• _Activity_
When you output the entries, begin with the first line and end with the line containing "- rewrite lookup_insert_eq.", keeping each line exactly as it is.

Stored data entries

____

(** A call that throws leaves the extension as it was. *)
Lemma handlePayload_throw (now : Z) (this : Extension) (payload : JS.value)
    (message : string) :
  fst (_handlePayload now this payload) = Throw message ->
  snd (_handlePayload now this payload) = this.
Proof.
  intros Hthrow.
  destruct (handlePayload_effect now this payload)
    as [Hsame | (sel & ts & _ & _ & _ & Heq)]; [exact Hsame|].
  rewrite Heq in Hthrow. discriminate.
Qed.

(** An update the reconciliation rule accepts never moves a channel's
    timestamp backwards, and leaves the other channels alone. *)
Lemma recordState_monotone (this : Extension) (selection : ClipboardType)
    (timestamp : Z) (sourceNode : JS.value) (text : string)
    (key : string) (old : State.t) :
  _shouldAcceptUpdate this selection timestamp sourceNode text = true ->
  _latestState this !! key = Some old ->
  exists new,
    _latestState
      (_recordState (_setClipboardFromRemote this selection text)
         selection text timestamp sourceNode) !! key = Some new
    /\ (State.timestamp old <= State.timestamp new)%Z.
Proof.
  intros Hacc Hold. unfold _recordState, set_latestState, _setClipboardFromRemote.
  simpl. destruct (decide (_selectionKey selection = key)) as [<-|Hne].
  - rewrite lookup_insert_eq. eexists. split; [reflexivity|]. simpl.
    unfold _shouldAcceptUpdate in Hacc. rewrite Hold in Hacc.
    destruct (JS.eq_str sourceNode (_nodeId this)); [discriminate|].
    destruct (timestamp <? State.timestamp old)%Z eqn:Hlt; [discriminate|].
    apply Z.ltb_ge in Hlt. exact Hlt.
  - rewrite lookup_insert_ne by exact Hne. exists old. split; [exact Hold|lia].
Qed.

(** Whatever the request, no channel's stored timestamp decreases. *)
Lemma handlePayload_monotone (now : Z) (this : Extension) (payload : JS.value)
    (key : string) (old : State.t) :
  _latestState this !! key = Some old ->
  exists new,
    _latestState (snd (_handlePayload now this payload)) !! key = Some new
    /\ (State.timestamp old <= State.timestamp new)%Z.
Proof.
  intros Hold.
  destruct (handlePayload_effect now this payload)
    as [-> | (sel & ts & _ & _ & Hacc & ->)].
  - exists old. split; [exact Hold | lia].
  - apply recordState_monotone; assumption.
Qed.
(** * OSCR combat analysis: map/difficulty detection and player statistics

    A shallow embedding of [OSCR/combat.py] and of [extract_bytes] from
    [OSCR/iofunc.py], with the properties of the specification stated
    and settled against it.

    Conventions of the embedding:
    - Python [int] values (entity counts, required death counts) are [Z].
    - Python [float] and numpy [float64] values are exact rationals [Q];
      rounding error of the binary representation is outside the model.
      Python's [/] raises [ZeroDivisionError] on a zero divisor, which is
      modelled by [py_truediv] returning [None].  The one comparison that
      decides a result, [low < med] of the hull check, is repeated in the
      module [Binary64] with the kernel's binary64 numbers, where products
      round as they do in the code.
    - A file system is a map from the paths of the files that can be read
      to their content, together with the predicate [writable] of the
      paths that can be opened for writing.
    - A [dict] that is only looked up is a [gmap]; a [dict] whose
      iteration order is observable is an association list in insertion
      order.
    - Mutation of [self] is explicit state passing on the record [Combat];
      a raised exception is a value of [outcome]. *)

From Stdlib Require Import QArith Qround Qabs Lqa ZArith Bool.
From stdpp Require Import gmap strings list fin_maps.

Local Open Scope Z_scope.

(** ** Data model *)

(** Modelled from the spec: [CritterMeta] is declared in
    [OSCR/datamodels.py], which is not among the sources.  Per canonical
    entity name it holds the number of instances seen and the
    per-instance hull-damage samples; [add_critter] accumulates one more
    instance. *)
Record CritterMeta := mkCritterMeta {
  cm_name : string;
  cm_count : Z;
  cm_hull_values : list Q
}.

____

• _Result of this task_
(** A call that throws leaves the extension as it was. *)
Lemma handlePayload_throw (now : Z) (this : Extension) (payload : JS.value)
    (message : string) :
  fst (_handlePayload now this payload) = Throw message ->
  snd (_handlePayload now this payload) = this.
Proof.
  intros Hthrow.
  destruct (handlePayload_effect now this payload)
    as [Hsame | (sel & ts & _ & _ & _ & Heq)]; [exact Hsame|].
  rewrite Heq in Hthrow. discriminate.
Qed.

(** An update the reconciliation rule accepts never moves a channel's
    timestamp backwards, and leaves the other channels alone. *)
Lemma recordState_monotone (this : Extension) (selection : ClipboardType)
    (timestamp : Z) (sourceNode : JS.value) (text : string)
    (key : string) (old : State.t) :
  _shouldAcceptUpdate this selection timestamp sourceNode text = true ->
  _latestState this !! key = Some old ->
  exists new,
    _latestState
      (_recordState (_setClipboardFromRemote this selection text)
         selection text timestamp sourceNode) !! key = Some new
    /\ (State.timestamp old <= State.timestamp new)%Z.
Proof.
  intros Hacc Hold. unfold _recordState, set_latestState, _setClipboardFromRemote.
  simpl. destruct (decide (_selectionKey selection = key)) as [<-|Hne].
  - rewrite lookup_insert_eq. eexists. split; [reflexivity|]. simpl.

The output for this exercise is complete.